* _Task directions_: Copy precisely the first line of the material below and every later line, stopping with the line that contains "The refinement of".

==========

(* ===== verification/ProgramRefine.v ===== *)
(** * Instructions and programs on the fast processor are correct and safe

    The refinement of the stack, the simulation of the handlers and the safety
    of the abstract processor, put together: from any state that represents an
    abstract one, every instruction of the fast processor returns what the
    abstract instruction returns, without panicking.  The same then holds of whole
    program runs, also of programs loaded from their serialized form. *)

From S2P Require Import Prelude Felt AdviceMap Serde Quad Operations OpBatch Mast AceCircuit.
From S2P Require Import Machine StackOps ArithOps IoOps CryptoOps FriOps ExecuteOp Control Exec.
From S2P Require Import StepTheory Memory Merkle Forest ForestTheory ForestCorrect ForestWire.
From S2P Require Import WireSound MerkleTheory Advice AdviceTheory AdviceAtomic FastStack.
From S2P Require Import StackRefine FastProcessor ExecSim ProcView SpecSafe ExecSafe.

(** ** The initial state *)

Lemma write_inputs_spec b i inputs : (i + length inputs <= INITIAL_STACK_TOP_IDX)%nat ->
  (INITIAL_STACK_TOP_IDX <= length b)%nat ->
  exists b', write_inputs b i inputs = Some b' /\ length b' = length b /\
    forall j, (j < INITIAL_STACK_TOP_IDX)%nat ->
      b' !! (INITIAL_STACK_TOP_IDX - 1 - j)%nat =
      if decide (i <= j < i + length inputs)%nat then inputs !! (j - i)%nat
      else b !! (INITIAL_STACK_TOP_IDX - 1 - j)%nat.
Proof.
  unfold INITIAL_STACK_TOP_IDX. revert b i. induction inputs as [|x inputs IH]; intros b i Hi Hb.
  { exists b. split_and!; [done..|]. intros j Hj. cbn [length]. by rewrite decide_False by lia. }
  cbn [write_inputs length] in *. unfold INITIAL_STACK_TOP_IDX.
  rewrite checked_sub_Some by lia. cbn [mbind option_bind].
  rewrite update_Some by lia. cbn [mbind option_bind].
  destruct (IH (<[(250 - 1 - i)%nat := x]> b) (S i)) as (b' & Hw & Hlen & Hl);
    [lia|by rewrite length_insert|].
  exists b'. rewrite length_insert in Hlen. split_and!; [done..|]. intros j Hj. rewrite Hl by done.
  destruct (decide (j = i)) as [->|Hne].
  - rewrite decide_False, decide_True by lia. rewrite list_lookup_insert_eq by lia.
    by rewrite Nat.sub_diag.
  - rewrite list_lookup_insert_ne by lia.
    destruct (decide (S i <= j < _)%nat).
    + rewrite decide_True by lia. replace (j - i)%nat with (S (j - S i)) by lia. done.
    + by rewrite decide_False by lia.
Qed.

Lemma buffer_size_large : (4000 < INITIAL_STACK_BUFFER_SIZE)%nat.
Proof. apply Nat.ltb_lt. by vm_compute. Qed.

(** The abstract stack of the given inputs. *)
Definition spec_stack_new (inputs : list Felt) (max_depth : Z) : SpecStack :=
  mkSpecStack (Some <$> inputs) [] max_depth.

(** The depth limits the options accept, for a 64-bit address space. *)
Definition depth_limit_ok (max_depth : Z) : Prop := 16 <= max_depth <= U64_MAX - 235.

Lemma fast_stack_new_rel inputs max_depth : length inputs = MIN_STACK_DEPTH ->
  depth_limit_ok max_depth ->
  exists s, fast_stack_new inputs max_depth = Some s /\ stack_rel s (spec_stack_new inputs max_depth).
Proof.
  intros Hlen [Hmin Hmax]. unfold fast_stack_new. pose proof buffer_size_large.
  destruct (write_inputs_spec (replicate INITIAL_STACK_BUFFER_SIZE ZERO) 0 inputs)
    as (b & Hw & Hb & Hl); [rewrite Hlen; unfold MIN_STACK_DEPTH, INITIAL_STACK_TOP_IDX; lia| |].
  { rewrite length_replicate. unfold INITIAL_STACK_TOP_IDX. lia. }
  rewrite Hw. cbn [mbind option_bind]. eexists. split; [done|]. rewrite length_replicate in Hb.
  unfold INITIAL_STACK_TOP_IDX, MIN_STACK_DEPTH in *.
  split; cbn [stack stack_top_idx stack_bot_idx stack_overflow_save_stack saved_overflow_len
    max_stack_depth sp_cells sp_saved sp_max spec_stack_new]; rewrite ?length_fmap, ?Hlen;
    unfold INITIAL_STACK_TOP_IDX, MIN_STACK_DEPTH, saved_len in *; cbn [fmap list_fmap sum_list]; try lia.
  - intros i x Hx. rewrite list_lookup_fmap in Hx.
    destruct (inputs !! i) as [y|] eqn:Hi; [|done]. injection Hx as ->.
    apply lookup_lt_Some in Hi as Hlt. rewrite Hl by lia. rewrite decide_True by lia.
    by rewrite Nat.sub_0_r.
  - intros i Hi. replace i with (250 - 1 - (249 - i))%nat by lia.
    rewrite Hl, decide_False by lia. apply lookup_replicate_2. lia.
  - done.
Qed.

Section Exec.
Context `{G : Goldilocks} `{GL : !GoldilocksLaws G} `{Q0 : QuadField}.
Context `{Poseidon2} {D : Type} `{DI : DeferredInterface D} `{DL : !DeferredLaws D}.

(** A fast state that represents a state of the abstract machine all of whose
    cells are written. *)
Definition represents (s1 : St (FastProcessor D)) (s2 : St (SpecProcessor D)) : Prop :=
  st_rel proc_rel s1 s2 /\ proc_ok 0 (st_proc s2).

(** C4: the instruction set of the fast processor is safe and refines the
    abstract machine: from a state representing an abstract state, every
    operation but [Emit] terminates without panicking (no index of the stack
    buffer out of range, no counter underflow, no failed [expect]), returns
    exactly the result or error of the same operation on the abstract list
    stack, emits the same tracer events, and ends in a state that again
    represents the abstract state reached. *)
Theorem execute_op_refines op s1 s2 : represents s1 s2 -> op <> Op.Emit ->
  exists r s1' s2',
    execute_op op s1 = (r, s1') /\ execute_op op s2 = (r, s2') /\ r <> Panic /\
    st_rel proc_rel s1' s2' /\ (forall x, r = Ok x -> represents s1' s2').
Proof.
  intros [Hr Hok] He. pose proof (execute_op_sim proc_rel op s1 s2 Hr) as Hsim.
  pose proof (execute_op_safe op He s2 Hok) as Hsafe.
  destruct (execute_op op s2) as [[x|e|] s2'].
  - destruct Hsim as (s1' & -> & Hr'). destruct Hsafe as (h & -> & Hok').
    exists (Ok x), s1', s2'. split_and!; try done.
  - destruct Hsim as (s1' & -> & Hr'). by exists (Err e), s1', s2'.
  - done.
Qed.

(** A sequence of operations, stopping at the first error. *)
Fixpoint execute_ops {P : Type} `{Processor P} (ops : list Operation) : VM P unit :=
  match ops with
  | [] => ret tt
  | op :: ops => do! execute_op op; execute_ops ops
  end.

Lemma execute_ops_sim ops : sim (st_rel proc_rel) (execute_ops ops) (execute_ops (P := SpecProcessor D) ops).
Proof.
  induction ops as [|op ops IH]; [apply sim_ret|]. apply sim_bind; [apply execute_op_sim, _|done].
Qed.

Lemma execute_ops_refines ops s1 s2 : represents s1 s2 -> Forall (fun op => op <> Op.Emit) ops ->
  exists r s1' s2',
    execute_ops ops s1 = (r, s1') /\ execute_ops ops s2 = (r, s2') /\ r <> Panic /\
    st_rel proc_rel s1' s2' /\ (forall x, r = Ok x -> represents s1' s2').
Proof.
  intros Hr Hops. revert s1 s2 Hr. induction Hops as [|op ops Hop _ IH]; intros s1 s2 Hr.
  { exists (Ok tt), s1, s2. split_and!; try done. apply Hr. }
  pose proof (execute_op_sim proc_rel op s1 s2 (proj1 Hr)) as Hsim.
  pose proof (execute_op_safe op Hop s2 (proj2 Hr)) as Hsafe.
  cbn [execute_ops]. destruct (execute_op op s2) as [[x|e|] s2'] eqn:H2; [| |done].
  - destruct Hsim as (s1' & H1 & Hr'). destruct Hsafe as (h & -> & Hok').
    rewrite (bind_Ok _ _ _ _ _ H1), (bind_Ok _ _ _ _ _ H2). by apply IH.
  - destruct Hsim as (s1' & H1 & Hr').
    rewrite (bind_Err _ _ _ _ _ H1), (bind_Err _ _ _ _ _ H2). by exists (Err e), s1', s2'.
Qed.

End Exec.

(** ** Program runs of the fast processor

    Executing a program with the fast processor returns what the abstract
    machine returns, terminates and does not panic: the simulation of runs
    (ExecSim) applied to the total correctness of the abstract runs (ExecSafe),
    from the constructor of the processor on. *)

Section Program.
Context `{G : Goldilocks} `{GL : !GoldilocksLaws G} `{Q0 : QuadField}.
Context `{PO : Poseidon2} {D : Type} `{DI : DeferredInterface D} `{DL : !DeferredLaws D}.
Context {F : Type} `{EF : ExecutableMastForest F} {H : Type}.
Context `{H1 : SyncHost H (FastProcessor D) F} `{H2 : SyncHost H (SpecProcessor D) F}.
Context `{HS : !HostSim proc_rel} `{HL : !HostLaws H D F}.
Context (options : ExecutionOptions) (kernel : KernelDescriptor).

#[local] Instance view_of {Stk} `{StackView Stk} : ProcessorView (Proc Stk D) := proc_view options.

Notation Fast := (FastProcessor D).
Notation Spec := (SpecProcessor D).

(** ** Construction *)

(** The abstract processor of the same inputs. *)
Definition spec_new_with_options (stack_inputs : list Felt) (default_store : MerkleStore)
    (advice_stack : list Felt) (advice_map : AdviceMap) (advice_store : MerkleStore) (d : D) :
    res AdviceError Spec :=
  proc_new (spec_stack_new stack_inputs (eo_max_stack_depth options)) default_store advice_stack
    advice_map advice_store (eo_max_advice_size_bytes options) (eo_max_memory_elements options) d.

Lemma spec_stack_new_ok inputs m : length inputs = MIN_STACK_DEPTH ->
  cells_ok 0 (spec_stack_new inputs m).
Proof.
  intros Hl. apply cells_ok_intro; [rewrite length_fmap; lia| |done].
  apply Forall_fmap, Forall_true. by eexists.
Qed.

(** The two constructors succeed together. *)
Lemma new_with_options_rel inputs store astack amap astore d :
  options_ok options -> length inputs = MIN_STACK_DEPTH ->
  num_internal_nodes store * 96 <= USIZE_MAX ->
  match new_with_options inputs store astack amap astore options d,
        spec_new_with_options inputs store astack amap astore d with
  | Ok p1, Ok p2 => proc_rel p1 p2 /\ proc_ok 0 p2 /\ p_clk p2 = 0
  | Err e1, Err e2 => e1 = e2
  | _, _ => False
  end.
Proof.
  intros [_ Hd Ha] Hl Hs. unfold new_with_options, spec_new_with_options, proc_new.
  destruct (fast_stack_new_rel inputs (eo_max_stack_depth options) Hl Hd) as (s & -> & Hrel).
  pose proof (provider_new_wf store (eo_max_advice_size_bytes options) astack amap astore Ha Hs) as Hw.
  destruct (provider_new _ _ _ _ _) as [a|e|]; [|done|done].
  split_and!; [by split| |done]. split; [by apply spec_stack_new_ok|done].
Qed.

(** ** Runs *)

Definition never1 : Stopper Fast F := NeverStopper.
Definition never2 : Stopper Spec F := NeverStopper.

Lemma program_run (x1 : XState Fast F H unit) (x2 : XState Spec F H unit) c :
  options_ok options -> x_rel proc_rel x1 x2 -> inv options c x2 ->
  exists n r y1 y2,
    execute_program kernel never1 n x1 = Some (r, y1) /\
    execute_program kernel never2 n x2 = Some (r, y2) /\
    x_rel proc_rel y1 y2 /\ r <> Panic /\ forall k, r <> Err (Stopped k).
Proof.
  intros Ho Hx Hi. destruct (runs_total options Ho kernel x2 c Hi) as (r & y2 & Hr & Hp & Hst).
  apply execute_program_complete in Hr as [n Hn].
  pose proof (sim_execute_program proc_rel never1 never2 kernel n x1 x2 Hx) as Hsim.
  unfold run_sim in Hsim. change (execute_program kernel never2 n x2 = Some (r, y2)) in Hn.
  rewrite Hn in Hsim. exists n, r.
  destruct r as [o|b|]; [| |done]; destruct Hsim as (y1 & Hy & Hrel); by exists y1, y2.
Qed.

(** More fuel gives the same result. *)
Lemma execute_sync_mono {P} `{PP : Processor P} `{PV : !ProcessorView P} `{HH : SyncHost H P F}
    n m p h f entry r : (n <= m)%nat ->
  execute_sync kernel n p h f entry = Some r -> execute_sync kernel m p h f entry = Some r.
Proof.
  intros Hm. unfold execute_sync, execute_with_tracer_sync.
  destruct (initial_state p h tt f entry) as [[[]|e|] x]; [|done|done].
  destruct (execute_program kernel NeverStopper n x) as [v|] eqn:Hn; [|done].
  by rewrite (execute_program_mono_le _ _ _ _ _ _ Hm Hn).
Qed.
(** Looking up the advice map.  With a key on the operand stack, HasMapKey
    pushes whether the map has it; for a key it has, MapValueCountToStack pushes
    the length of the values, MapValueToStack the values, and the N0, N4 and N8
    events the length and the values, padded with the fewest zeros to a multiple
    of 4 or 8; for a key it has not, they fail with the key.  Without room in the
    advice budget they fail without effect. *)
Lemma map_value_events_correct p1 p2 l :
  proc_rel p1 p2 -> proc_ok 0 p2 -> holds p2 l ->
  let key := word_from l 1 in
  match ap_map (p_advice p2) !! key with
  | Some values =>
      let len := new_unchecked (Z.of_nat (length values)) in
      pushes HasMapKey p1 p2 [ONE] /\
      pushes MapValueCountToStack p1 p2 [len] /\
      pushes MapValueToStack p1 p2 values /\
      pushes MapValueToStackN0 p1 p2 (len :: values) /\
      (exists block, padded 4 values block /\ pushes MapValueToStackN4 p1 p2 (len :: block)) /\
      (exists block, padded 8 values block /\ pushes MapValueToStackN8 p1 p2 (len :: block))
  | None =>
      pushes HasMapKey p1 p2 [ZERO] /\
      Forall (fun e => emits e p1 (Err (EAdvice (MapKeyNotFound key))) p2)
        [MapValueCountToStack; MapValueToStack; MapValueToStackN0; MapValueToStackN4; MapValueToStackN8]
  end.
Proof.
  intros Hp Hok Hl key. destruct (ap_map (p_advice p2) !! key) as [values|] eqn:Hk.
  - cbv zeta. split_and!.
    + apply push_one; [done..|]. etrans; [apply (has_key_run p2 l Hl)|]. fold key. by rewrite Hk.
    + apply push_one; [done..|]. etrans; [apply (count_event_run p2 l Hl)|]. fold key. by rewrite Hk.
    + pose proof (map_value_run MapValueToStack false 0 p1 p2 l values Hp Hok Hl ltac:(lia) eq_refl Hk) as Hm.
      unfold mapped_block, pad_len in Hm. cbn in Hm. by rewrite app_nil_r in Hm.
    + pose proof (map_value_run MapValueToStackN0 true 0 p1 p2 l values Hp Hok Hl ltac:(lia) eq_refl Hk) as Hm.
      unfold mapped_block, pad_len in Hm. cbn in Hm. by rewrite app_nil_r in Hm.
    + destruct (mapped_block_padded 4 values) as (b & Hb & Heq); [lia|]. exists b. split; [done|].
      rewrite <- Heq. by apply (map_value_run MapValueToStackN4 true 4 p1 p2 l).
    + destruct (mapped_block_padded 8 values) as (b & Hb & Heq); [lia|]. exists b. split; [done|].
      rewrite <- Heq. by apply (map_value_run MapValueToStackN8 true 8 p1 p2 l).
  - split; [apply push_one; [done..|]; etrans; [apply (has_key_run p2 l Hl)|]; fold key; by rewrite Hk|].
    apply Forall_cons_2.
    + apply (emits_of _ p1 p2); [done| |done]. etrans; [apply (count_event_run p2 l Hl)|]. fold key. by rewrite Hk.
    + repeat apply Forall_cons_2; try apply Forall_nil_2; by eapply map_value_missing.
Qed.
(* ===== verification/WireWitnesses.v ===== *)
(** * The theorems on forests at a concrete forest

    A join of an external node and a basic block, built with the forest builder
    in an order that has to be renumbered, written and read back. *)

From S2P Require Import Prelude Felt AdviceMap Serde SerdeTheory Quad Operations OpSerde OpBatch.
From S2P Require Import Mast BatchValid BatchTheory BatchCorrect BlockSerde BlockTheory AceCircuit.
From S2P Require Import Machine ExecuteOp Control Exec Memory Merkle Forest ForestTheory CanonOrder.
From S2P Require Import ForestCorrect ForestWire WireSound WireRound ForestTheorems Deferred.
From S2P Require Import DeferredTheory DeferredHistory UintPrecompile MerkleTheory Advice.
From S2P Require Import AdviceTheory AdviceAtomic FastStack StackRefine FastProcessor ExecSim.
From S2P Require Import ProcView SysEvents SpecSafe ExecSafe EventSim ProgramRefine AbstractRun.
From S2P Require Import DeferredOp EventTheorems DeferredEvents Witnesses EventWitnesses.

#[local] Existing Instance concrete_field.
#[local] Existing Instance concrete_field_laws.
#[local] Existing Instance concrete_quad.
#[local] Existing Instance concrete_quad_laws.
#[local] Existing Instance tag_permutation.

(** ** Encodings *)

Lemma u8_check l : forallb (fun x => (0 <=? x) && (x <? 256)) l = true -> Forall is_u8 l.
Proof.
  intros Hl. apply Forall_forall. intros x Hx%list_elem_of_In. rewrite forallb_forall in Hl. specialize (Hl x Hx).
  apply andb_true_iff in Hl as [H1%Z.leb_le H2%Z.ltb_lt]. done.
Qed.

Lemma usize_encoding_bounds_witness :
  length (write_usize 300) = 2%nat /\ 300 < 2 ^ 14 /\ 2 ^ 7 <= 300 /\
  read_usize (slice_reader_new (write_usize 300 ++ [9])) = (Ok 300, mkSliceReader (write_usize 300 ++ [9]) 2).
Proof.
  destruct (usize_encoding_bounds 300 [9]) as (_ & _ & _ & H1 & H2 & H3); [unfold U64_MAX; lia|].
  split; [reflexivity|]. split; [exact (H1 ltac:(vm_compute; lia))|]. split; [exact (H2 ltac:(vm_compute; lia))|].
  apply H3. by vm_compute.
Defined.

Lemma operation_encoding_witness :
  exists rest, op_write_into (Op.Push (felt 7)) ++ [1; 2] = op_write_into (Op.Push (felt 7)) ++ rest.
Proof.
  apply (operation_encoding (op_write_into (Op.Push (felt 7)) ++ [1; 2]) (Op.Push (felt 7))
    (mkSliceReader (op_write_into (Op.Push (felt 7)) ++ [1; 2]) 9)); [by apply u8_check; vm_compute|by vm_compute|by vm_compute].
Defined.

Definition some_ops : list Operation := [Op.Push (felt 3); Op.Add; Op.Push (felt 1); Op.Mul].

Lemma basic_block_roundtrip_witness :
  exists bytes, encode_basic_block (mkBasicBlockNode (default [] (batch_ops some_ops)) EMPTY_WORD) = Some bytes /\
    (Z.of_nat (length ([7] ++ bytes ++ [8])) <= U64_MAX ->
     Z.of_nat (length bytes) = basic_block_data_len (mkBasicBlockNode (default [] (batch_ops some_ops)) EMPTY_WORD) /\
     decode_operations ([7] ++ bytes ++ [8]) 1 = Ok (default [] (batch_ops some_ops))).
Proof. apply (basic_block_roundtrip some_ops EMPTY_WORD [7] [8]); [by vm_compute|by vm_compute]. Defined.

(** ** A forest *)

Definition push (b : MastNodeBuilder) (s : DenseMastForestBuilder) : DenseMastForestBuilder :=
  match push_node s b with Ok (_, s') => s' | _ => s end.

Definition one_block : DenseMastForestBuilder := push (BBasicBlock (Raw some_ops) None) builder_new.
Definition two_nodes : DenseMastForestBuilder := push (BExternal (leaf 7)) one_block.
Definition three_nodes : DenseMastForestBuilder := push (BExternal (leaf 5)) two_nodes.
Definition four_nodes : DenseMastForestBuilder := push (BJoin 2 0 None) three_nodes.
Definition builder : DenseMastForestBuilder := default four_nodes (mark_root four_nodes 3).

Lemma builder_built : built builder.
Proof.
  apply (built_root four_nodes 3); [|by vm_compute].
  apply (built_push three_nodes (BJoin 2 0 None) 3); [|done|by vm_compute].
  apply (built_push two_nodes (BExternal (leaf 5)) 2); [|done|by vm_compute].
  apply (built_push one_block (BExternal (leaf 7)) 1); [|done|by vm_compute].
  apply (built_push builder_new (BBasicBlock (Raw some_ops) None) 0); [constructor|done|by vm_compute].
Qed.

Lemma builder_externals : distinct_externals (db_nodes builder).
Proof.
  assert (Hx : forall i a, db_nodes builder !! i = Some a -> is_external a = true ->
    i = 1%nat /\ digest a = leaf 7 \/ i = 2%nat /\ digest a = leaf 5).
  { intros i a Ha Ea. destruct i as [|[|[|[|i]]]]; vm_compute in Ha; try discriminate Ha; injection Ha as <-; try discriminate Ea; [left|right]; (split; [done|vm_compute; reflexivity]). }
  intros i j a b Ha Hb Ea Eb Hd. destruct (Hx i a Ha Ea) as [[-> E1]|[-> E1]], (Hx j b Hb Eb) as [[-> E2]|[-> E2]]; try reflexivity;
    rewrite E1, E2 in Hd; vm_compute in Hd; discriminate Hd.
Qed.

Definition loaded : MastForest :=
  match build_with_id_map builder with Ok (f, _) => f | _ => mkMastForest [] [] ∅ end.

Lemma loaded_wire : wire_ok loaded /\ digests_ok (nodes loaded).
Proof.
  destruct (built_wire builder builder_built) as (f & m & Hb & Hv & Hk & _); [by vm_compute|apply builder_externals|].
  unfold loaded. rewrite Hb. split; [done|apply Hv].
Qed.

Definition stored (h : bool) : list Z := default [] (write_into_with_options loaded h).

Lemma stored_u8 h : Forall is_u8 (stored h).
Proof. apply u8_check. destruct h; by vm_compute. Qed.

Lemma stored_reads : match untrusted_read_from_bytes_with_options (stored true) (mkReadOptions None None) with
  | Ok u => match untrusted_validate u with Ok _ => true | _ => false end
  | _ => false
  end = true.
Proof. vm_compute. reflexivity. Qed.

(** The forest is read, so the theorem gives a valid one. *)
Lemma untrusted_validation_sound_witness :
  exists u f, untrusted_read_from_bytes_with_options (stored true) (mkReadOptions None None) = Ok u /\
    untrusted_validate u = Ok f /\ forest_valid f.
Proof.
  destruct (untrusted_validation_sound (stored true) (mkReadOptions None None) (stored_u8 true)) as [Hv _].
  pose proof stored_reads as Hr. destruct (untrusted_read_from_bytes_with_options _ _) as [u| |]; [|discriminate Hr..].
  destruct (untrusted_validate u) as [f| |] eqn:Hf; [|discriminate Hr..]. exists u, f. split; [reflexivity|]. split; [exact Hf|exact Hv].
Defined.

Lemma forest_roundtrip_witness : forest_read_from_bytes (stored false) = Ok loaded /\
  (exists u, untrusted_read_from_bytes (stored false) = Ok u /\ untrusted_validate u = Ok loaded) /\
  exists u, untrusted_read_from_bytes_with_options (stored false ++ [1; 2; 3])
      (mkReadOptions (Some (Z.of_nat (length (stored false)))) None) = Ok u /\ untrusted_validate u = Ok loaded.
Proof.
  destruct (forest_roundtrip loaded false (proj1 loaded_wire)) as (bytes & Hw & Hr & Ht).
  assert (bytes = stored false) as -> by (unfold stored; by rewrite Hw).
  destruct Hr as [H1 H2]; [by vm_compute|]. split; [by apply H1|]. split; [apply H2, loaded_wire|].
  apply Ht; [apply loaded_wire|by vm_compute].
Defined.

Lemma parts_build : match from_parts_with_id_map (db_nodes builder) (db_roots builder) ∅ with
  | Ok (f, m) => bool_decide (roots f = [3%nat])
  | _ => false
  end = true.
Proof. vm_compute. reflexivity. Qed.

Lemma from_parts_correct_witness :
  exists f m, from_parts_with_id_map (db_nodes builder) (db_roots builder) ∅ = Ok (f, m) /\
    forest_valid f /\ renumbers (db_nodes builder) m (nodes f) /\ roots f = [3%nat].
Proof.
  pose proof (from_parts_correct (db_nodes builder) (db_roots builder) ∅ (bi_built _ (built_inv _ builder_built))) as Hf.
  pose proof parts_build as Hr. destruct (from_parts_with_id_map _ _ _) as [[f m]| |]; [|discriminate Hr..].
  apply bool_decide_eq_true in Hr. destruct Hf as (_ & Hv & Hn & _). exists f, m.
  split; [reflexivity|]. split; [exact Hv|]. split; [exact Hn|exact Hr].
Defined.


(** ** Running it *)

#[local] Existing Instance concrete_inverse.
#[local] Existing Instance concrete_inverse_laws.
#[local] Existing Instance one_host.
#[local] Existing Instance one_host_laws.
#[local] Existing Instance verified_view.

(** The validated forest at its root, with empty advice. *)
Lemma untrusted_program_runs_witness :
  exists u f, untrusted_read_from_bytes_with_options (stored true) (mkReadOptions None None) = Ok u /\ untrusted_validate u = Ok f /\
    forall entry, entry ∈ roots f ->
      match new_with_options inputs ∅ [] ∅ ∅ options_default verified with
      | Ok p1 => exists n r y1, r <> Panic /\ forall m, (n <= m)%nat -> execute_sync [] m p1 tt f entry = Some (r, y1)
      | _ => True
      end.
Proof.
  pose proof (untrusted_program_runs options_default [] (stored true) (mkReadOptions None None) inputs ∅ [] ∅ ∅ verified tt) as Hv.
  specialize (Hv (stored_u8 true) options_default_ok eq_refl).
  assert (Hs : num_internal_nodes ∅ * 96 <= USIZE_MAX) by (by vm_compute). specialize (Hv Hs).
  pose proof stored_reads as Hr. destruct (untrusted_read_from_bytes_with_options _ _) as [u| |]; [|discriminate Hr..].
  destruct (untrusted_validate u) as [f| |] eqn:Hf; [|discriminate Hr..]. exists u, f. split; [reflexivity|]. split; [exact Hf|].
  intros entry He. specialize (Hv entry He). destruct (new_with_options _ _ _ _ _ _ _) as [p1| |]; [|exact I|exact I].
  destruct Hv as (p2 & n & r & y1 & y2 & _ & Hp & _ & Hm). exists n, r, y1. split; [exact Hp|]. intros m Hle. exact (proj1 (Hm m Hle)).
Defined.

==========

* _Task output_:
(* ===== verification/ProgramRefine.v ===== *)
(** * Instructions and programs on the fast processor are correct and safe

    The refinement of the stack, the simulation of the handlers and the safety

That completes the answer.